═══ DATASET RECORDS
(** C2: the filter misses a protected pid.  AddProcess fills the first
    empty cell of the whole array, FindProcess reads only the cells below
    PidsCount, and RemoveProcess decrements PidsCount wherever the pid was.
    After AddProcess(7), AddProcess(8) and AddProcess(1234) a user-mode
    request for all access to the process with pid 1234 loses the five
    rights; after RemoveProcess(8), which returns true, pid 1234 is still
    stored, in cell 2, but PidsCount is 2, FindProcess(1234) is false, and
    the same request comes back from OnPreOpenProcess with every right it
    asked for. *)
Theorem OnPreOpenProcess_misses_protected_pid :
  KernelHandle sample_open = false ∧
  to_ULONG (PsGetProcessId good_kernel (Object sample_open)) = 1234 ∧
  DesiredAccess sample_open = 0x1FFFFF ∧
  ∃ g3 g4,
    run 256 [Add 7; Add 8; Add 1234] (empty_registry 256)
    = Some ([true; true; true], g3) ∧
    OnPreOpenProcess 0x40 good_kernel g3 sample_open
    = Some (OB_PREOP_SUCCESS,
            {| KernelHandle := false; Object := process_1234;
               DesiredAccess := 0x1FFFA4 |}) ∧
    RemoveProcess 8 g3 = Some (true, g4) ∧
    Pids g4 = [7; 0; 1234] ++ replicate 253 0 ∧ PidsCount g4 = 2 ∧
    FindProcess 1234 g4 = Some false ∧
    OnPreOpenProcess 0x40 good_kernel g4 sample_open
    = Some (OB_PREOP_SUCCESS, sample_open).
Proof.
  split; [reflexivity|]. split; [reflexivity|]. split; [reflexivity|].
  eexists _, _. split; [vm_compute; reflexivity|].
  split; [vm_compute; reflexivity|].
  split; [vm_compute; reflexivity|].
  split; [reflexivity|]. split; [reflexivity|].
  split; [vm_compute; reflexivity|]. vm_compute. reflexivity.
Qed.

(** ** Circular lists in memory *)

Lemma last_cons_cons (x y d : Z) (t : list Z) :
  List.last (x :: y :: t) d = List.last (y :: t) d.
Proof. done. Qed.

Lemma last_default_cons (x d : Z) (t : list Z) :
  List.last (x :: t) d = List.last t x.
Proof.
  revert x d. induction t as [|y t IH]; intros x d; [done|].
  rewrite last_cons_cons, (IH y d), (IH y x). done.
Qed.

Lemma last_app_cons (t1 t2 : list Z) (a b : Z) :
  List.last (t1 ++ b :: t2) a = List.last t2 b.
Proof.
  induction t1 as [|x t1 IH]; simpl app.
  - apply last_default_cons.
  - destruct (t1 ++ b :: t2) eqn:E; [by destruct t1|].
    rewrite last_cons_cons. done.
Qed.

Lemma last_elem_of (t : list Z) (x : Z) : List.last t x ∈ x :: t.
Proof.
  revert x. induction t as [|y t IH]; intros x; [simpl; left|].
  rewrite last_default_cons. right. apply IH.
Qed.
══════
Please report every line in the entries above that holds the string "cell".

    empty cell of the whole array, FindProcess reads only the cells below
    stored, in cell 2, but PidsCount is 2, FindProcess(1234) is false, and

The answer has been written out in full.